━━━━━ Excerpted data ━━━━━

(** X3.  After the calls of [create] on a list of sources, made one after
    another from any process state, the artifact of every one of them is in
    place under its recognized name with its own text: later calls neither
    overwrite nor remove the artifacts of earlier ones. *)
Theorem X3_artifacts_of_a_session_stay :
  (forall g sources w, exists w' fns,
      for_each (Moe.create g) sources w = (w', inr fns)
      /\ forall k src, sources !! k = Some src ->
           files w' !! Moe.recognized (next_handle w + Z.of_nat k)
           = Some (preamble (Moe.IS_HIP_EXTENSION g) +:+ src))
  /\ (forall g sources w, exists w' fns,
      for_each (Tutel.create g) sources w = (w', inr fns)
      /\ forall k src, sources !! k = Some src ->
           files w' !! Tutel.recognized (next_handle w + Z.of_nat k) (Tutel.dist_rank g)
           = Some (preamble (Tutel.IS_HIP_EXTENSION g) +:+ src)).
Proof.
  split; intros g sources w.
  - destruct (for_each_files (Moe.create g) Moe.Func Moe.recognized
                (fun src => preamble (Moe.IS_HIP_EXTENSION g) +:+ src)
                (moe_create_eq g) moe_recognized_inj moe_recognized_last sources w)
      as (w' & fns & Hrun & Hart & _).
    by exists w', fns.
  - destruct (for_each_files (Tutel.create g)
                (fun c => Tutel.Func c (Tutel.dist_rank g))
                (fun c => Tutel.recognized c (Tutel.dist_rank g))
                (fun src => preamble (Tutel.IS_HIP_EXTENSION g) +:+ src)
                (tutel_create_eq g)
                (fun h1 h2 => tutel_recognized_inj_handle h1 h2 _)
                (fun h => tutel_recognized_last h _) sources w)
      as (w' & fns & Hrun & Hart & _).
    by exists w', fns.
Qed.

(** X4.  A process of the distributed front-end whose counter is not
    negative never touches the recognized name of a peer: whatever sources
    it creates kernels for, every path [/tmp/<h>-<k>.cu] with a key [k]
    other than its own [dist_rank] holds after the calls what it held
    before. *)
Theorem X4_peer_artifacts_untouched
    (g : Tutel.globals) (sources : list string) (w : world) (h k : Z) :
  0 <= next_handle w -> 0 <= h -> k <> Tutel.dist_rank g ->
  exists w' fns,
    for_each (Tutel.create g) sources w = (w', inr fns)
    /\ files w' !! Tutel.recognized h k = files w !! Tutel.recognized h k.
Proof.
  intros Hw Hh Hk.
  destruct (for_each_files (Tutel.create g)
              (fun c => Tutel.Func c (Tutel.dist_rank g))
              (fun c => Tutel.recognized c (Tutel.dist_rank g))
              (fun src => preamble (Tutel.IS_HIP_EXTENSION g) +:+ src)
              (tutel_create_eq g)
              (fun h1 h2 => tutel_recognized_inj_handle h1 h2 _)
              (fun h => tutel_recognized_last h _) sources w)
    as (w' & fns & Hrun & _ & Hframe).
  exists w', fns. split; [done|]. apply Hframe.
  - rewrite tutel_recognized_last. discriminate.
  - intros j _ E. apply tutel_recognized_inj in E as [_ E]; [done|done|lia].
Qed.

Lemma X4_peer_artifacts_untouched_witness :
  0 <= next_handle fresh_process /\ 0 <= 0 /\ 1 <> Tutel.dist_rank (Tutel.Globals false 0)
  /\ exists w' fns,
       for_each (Tutel.create (Tutel.Globals false 0)) ["k0"; "k1"] fresh_process
       = (w', inr fns)
       /\ files w' !! Tutel.recognized 0 1 = files fresh_process !! Tutel.recognized 0 1.
Proof.
  assert (0 <= next_handle fresh_process) as H1 by (by vm_compute).
  assert (0 <= 0) as H2 by lia.
  assert (1 <> Tutel.dist_rank (Tutel.Globals false 0)) as H3 by discriminate.
  split; [exact H1|]. split; [exact H2|]. split; [exact H3|].
  exact (X4_peer_artifacts_untouched (Tutel.Globals false 0) ["k0"; "k1"]
           fresh_process 0 1 H1 H2 H3).
Defined.

(** ** More on specialization *)

Section SpecializeMore.
Import PyStr SparseFp16.

Lemma occurs_has_at (s : string) : occurs placeholder s -> "@"%char ∈ chars s.
Proof.
  intros (a & b & ->). rewrite !chars_app. simpl.
  apply elem_of_app. right. by left.
Qed.

Lemma no_at_before_token (p : string) :
  "@"%char ∉ chars p -> ~ occurs placeholder (p +:+ "@capacity").
Proof.
  induction p as [|x p IH]; intros Hp.
  - apply contains_false. by vm_compute.
  - rewrite sapp_cons. intros [H|H]%occurs_cons.
    + simpl in H. case_decide as E; [|done]. subst x. apply Hp. simpl. by left.
    + revert H. apply IH. intros H. apply Hp. simpl. by right.
Qed.

Lemma specialize_join (pieces : list string) (capacity : Z) :
  (forall p, p ∈ pieces -> "@"%char ∉ chars p) ->
  specialize (join placeholder pieces) capacity = join (str capacity) pieces.
Proof.
  induction pieces as [|p rest IH]; intros Hp.
  - by vm_compute.
  - destruct rest as [|q rest].
    + simpl. apply specialize_absent. intros H%occurs_has_at.
      revert H. apply Hp. by left.
    + change (join placeholder (p :: q :: rest))
        with (p +:+ placeholder +:+ join placeholder (q :: rest)).
      change (join (str capacity) (p :: q :: rest))
        with (p +:+ str capacity +:+ join (str capacity) (q :: rest)).
      rewrite specialize_first.
      * rewrite IH; [done|]. intros p' Hp'. apply Hp. by right.
      * apply no_at_before_token, Hp. by left.
Qed.

End SpecializeMore.

(** X5.  A specialized text cannot be specialized again: the token is
    gone, so a second substitution, with whatever capacity, gives the same
    text back. *)
Theorem X5_specialize_twice (template : string) (capacity capacity' : Z) :
  SparseFp16.specialize (SparseFp16.specialize template capacity) capacity'
  = SparseFp16.specialize template capacity.
Proof. apply specialize_absent, specialize_no_placeholder. Qed.

(** X6.  A template made of pieces without the character [@], put together
    with the token between them, is specialized to the same pieces with the
    decimal string of the capacity between them: every one of the
    occurrences is replaced and nothing else changes. *)
Theorem X6_specialize_every_occurrence (pieces : list string) (capacity : Z) :
  (forall p, p ∈ pieces -> "@"%char ∉ PyStr.chars p) ->
  SparseFp16.specialize (join "@capacity@" pieces) capacity
  = join (PyStr.str capacity) pieces.
Proof. apply specialize_join. Qed.

Lemma X6_specialize_every_occurrence_witness :
  (forall p, p ∈ ["if (x < "; ") y = x * "; ";"] -> "@"%char ∉ PyStr.chars p)
  /\ SparseFp16.specialize "if (x < @capacity@) y = x * @capacity@;" 64
     = "if (x < 64) y = x * 64;".
Proof.
  assert (forall p, p ∈ ["if (x < "; ") y = x * "; ";"] -> "@"%char ∉ PyStr.chars p) as H.
  { apply Forall_forall. by apply (bool_decide_unpack _). }
  split; [exact H|].
  exact (X6_specialize_every_occurrence ["if (x < "; ") y = x * "; ";"] 64 H).
Defined.

(** ** When the import of a front-end module goes through *)

(** X7.  The import of a front-end module never changes the process
    state.  It goes through exactly when the native extension module can be
    imported (and, for tutel/jit.py, CUDA is available): a failing import of
    [IS_HIP_EXTENSION] or a failing [dist.get_rank()] never makes it fail.
    When these two do answer, the module keeps their answers as its flag
    and its [dist_rank]. *)
Theorem X7_import_outcome (h : host) (w : world) :
  (Moe.import_jit h w).1 = w
  /\ (Tutel.import_jit h w).1 = w
  /\ ((exists g, (Moe.import_jit h w).2 = inr g)
      <-> installed h "custom_kernel" = true)
  /\ ((exists g, (Tutel.import_jit h w).2 = inr g)
      <-> cuda_is_available h = true /\ installed h "tutel_custom_kernel" = true)
  /\ (forall b g, cpp_extension_IS_HIP_EXTENSION h = inr b ->
        ((Moe.import_jit h w).2 = inr g -> Moe.IS_HIP_EXTENSION g = b))
  /\ (forall b g, cpp_extension_IS_HIP_EXTENSION h = inr b ->
        ((Tutel.import_jit h w).2 = inr g -> Tutel.IS_HIP_EXTENSION g = b))
  /\ (forall r g, dist_get_rank h = inr r ->
        ((Tutel.import_jit h w).2 = inr g -> Tutel.dist_rank g = r)).
Proof.
  rewrite moe_import_eq, tutel_import_eq. split_and!.
  - by destruct (installed h "custom_kernel").
  - by destruct (cuda_is_available h), (installed h "tutel_custom_kernel").
  - destruct (installed h "custom_kernel"); simpl.
    + split; [done|]. intros _. eauto.
    + split; [|done]. by intros [g Hg].
  - destruct (cuda_is_available h), (installed h "tutel_custom_kernel"); simpl.
    + split; [done|]. intros _. eauto.
    + split; [|by intros [_ ?]]. by intros [g Hg].
    + split; [|by intros [? _]]. by intros [g Hg].
    + split; [|by intros [? _]]. by intros [g Hg].
  - intros b g ->. destruct (installed h "custom_kernel"); simpl; [|done].
    by intros [= <-].
  - intros b g ->.
    destruct (cuda_is_available h), (installed h "tutel_custom_kernel"); simpl;
      try done.
    by intros [= <-].
  - intros r g ->.
    destruct (cuda_is_available h), (installed h "tutel_custom_kernel"); simpl;
      try done.
    by intros [= <-].
Qed.
(** C3, the claim as stated fails: neither of two candidates named
    ["abcx"] and ["abcy"] matches ["abcd"] exactly, both are kept with the
    same, greatest ratio 3/4, the first is first seen, and the second is
    returned. *)
Lemma fuzzy_tie_not_first_seen :
  ¬ (∀ trails trail_name t,
       (∀ t', t' ∈ trails → ¬ exact_match trail_name t') →
       best_ratio_first_seen trails trail_name t →
       _pick_by_name trails trail_name = Some t).
Proof.
  intros Hclaim.
  assert (Hpick : _pick_by_name [trail_abcx; trail_abcy] "abcd" = Some trail_abcy)
    by (vm_compute; reflexivity).
  rewrite (Hclaim [trail_abcx; trail_abcy] "abcd" trail_abcx) in Hpick; [done| |].
  - intros t' [->|[->|[]%elem_of_nil]%elem_of_cons]%elem_of_cons [_ Heq];
      vm_compute in Heq; discriminate Heq.
  - exists 0%nat. split; [done|]. split; [|intros; lia].
    split; [done|]. exists "abcx". split; [done|]. split; [by vm_compute|].
    intros name' (t' & Hin & _ & Hname) _.
    apply elem_of_cons in Hin as [->|[->|[]%elem_of_nil]%elem_of_cons];
      simpl in Hname; injection Hname as <-; by vm_compute.
Qed.

(** C3, amended.  [_pick_by_name] resolves in this order, first match
    winning: (1) the first candidate whose name, trimmed and lower-cased,
    is not empty and equals the requested name, trimmed and lower-cased;
    (2) among the names of the named candidates that [get_close_matches]
    keeps at cutoff 0.6 (each has ratio at least 0.6 to the requested
    name as written), the one with the greatest ratio, a tie on the ratio
    going to the greatest name in code-point order, and then the first
    candidate bearing that name; (3) the first candidate with both
    coordinates, whatever its name, and nothing when there is none. *)
Theorem pick_by_name_resolution (trails : list trail) (trail_name : string) :
  (∀ t, first_such (exact_match trail_name) trails t →
        _pick_by_name trails trail_name = Some t)
  ∧ ((∀ t, t ∈ trails → ¬ exact_match trail_name t) →
     (∀ name t,
        fuzzy_best trails trail_name name →
        first_such (fun t => is_named t = true ∧ tr_name t = Some name) trails t →
        _pick_by_name trails trail_name = Some t)
     ∧ ((∀ name, candidate_name trails name → ¬ close_to trail_name name) →
        (∀ t, first_such (fun t => has_coords t = true) trails t →
              _pick_by_name trails trail_name = Some t)
        ∧ ((∀ t, t ∈ trails → has_coords t = false) →
           _pick_by_name trails trail_name = None)))
  ∧ (∀ name, close_to trail_name name →
       (6 # 10 <= difflib.ratio name trail_name)%Q).
Proof.
  split; [|split].
  - intros t Hfirst. unfold _pick_by_name.
    destruct trails as [|t0 rest]; [by destruct Hfirst as ([|?] & ? & _)|].
    set (trails := t0 :: rest) in *.
    rewrite find_filter.
    eapply first_such_ext in Hfirst; [|apply exact_match_bool].
    apply find_first_such in Hfirst. by rewrite Hfirst.
  - intros Hno. pose proof (pick_by_name_no_exact _ _ Hno) as Hexact. split.
    + intros name t (Hcand & Hclose & Hbest) Hfirst. unfold _pick_by_name.
      destruct trails as [|t0 rest]; [by destruct Hfirst as ([|?] & ? & _)|].
      set (trails := t0 :: rest) in *. rewrite Hexact.
      apply candidate_names in Hcand as Hin.
      destruct (close_matches_best trail_name (6 # 10) _ name Hin Hclose)
        as (m & -> & Hm & Hmclose & Hmax).
      assert (Hmn : m = name).
      { specialize (Hmax name Hin Hclose).
        apply not_true_iff_false in Hmax. rewrite tuple_gt_true in Hmax. simpl in Hmax.
        destruct (Hbest m) as [Hlt|[Heq [Hsame|Hlt]]];
          [by apply candidate_names|done| | |].
        - exfalso. apply Hmax. by left.
        - done.
        - exfalso. apply Hmax. right. split; [lra|done]. }
      subst m. rewrite find_filter.
      eapply first_such_ext in Hfirst.
      * apply find_first_such in Hfirst. by rewrite Hfirst.
      * intros y. simpl. by rewrite andb_true_iff, bool_decide_eq_true.
    + intros Hnoclose.
      assert (Hnone : trails ≠ [] →
                difflib.get_close_matches trail_name
                  (omap tr_name (List.filter is_named trails)) (6 # 10) = []).
      { intros _. apply close_matches_none. intros x Hx%candidate_names.
        apply not_true_iff_false. by apply Hnoclose. }
      split.
      * intros t Hfirst. unfold _pick_by_name.
        destruct trails as [|t0 rest]; [by destruct Hfirst as ([|?] & ? & _)|].
        set (trails := t0 :: rest) in *. rewrite Hexact, Hnone by done.
        by apply head_first_such.
      * intros Hnocoords. unfold _pick_by_name.
        destruct trails as [|t0 rest]; [done|].
        set (trails := t0 :: rest) in *. rewrite Hexact, Hnone by done.
        by rewrite (filter_none _ _ Hnocoords).
  - intros name Hclose. unfold close_to, difflib.close_enough in Hclose.
    apply andb_true_iff in Hclose as [_ Hratio]. by apply Qle_bool_iff.
Qed.

Lemma pick_by_name_resolution_witness :
  _pick_by_name [trail_grotto; trail_elbow] "  elbow lake LOOP " = Some trail_elbow
  ∧ _pick_by_name [trail_abcx; trail_abcy] "abcd" = Some trail_abcy
  ∧ _pick_by_name [ghost_trail; trail_abcx; trail_abcy] "zzzz" = Some trail_abcx
  ∧ _pick_by_name [ghost_trail] "zzzz" = None
  ∧ (6 # 10 <= difflib.ratio "abcx" "abcd")%Q.
Proof.
  assert (Hcases2 : ∀ (P : trail → Prop) a b,
            P a → P b → ∀ t, t ∈ [a; b] → P t).
  { intros P a b Ha Hb t [->|[->|[]%elem_of_nil]%elem_of_cons]%elem_of_cons; done. }
  assert (Hcases3 : ∀ (P : trail → Prop) a b c,
            P a → P b → P c → ∀ t, t ∈ [a; b; c] → P t).
  { intros P a b c Ha Hb Hc t
      [->|[->|[->|[]%elem_of_nil]%elem_of_cons]%elem_of_cons]%elem_of_cons; done. }
  assert (Hnot : ∀ trail_name t,
            String.eqb (_normalize_name (tr_name t)) (_normalize_name (Some trail_name))
            = false → ¬ exact_match trail_name t).
  { intros trail_name t Hneq [_ Heq]. apply String.eqb_neq in Hneq. done. }
  split; [|split; [|split; [|split]]].
  - apply (proj1 (pick_by_name_resolution [trail_grotto; trail_elbow]
                    "  elbow lake LOOP ")).
    exists 1%nat. split; [reflexivity|]. split.
    + split; [by vm_compute|by vm_compute].
    + intros [|[|j]] y Hj Hy; [|lia|lia]. injection Hy as <-.
      apply Hnot. by vm_compute.
  - apply (proj1 (proj1 (proj2 (pick_by_name_resolution [trail_abcx; trail_abcy] "abcd"))
                    (Hcases2 _ _ _ (Hnot "abcd" trail_abcx eq_refl)
                       (Hnot "abcd" trail_abcy eq_refl)))
             "abcy").
    + split; [|split].
      * exists trail_abcy. split; [right; left|done].
      * by vm_compute.
      * intros name' (t' & Hin & _ & Hname) _.
        apply elem_of_cons in Hin as [->|[->|[]%elem_of_nil]%elem_of_cons];
          injection Hname as <-; right; (split; [by vm_compute|]).
        -- by right.
        -- by left.
    + exists 1%nat. split; [reflexivity|]. split; [by split|].
      intros [|[|j]] y Hj Hy; [|lia|lia]. injection Hy as <-. by intros [_ [= ]].
  - apply (proj1 (proj2 (proj1 (proj2 (pick_by_name_resolution
                                          [ghost_trail; trail_abcx; trail_abcy] "zzzz"))
                           (Hcases3 _ _ _ _ (Hnot "zzzz" ghost_trail eq_refl)
                              (Hnot "zzzz" trail_abcx eq_refl)
                              (Hnot "zzzz" trail_abcy eq_refl)))
                    ltac:(intros name (t' & Hin & _ & Hname);
                          apply elem_of_cons in Hin
                            as [->|[->|[->|[]%elem_of_nil]%elem_of_cons]%elem_of_cons];
                          injection Hname as <-; by vm_compute))).
    exists 1%nat. split; [reflexivity|]. split; [reflexivity|].
    intros [|[|j]] y Hj Hy; [|lia|lia]. injection Hy as <-. by vm_compute.
  - apply (proj2 (proj2 (proj1 (proj2 (pick_by_name_resolution [ghost_trail] "zzzz"))
                           ltac:(intros t ->%list_elem_of_singleton;
                                 apply Hnot; reflexivity))
                    ltac:(intros name (t' & ->%list_elem_of_singleton & _ & [= <-]);
                          by vm_compute))).
    by intros t ->%list_elem_of_singleton.
  - apply (proj2 (proj2 (pick_by_name_resolution [trail_abcx] "abcd"))).
    by vm_compute.
Defined.

(** ** difflib: the block search stays in range and the queue loop ends *)

Lemma scan_js_in (js : list Z) (i alo ahi blo bhi : Z) (j2len newj2len : gmap Z Z)
    (best : difflib.block) :
  (alo <= i < ahi)%Z →
  (∀ j v, j2len !! j = Some v → (0 <= v <= i - alo)%Z) →
  (∀ j v, newj2len !! j = Some v → (0 <= v <= i - alo + 1)%Z) →
  block_in alo ahi best →
  let out := difflib.scan_js js i blo bhi j2len newj2len best in
  (∀ j v, out.1 !! j = Some v → (0 <= v <= i - alo + 1)%Z) ∧ block_in alo ahi out.2.
Proof.
  intros Hi Hold. revert newj2len best.
  induction js as [|j js IH]; intros newj2len best Hnew Hbest; simpl; [done|].
  destruct (j <? blo)%Z; [by apply IH|].
  destruct (bhi <=? j)%Z; [done|].
  assert (Hk : (0 <= default 0 (j2len !! (j - 1)) <= i - alo)%Z).
  { destruct (j2len !! (j - 1)%Z) as [v|] eqn:Hv; simpl; [by eapply Hold|lia]. }
  apply IH.
  - intros j' v. rewrite lookup_insert. case_decide; [|by apply Hnew].
    intros [= <-]. lia.
  - destruct (best.2 <? default 0 (j2len !! (j - 1)) + 1)%Z; [|done].
    unfold block_in. simpl. lia.
Qed.

Lemma scan_range_in (a : list ascii) (b2j : gmap ascii (list Z))
    (alo ahi blo bhi : Z) (n : nat) (start : Z) (st : gmap Z Z * difflib.block) :
  (alo <= start)%Z → (start + Z.of_nat n <= ahi)%Z →
  (∀ j v, st.1 !! j = Some v → (0 <= v <= start - alo)%Z) →
  block_in alo ahi st.2 →
  block_in alo ahi
    (fold_left (difflib.scan_i a b2j blo bhi) (seqZ start (Z.of_nat n)) st).2.
Proof.
  revert start st. induction n as [|n IH]; intros start st Hlo Hhi Hlen Hbest.
  - by rewrite seqZ_nil.
  - rewrite seqZ_cons by lia. simpl.
    replace (Z.pred (Z.of_nat (S n))) with (Z.of_nat n) by lia.
    unfold difflib.scan_i at 2.
    match goal with
    | |- context [difflib.scan_js ?js start blo bhi st.1 ∅ st.2] =>
        pose proof (scan_js_in js start alo ahi blo bhi st.1 ∅ st.2) as Hstep
    end.
    destruct Hstep as [Hlen' Hbest']; [lia|done|by intros j v; rewrite lookup_empty|done|].
    apply IH; [lia|lia| |done].
    intros j v Hv. apply Hlen' in Hv. lia.
Qed.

━━━━━

What is expected: Will you return exactly the lines above from the one with "files w' !! Tutel.recognized (next_handle" down to the one with "- destruct (for_each_files (Moe.create", counting both as part of the range?

Final answer:
           files w' !! Tutel.recognized (next_handle w + Z.of_nat k) (Tutel.dist_rank g)
           = Some (preamble (Tutel.IS_HIP_EXTENSION g) +:+ src)).
Proof.
  split; intros g sources w.
  - destruct (for_each_files (Moe.create g) Moe.Func Moe.recognized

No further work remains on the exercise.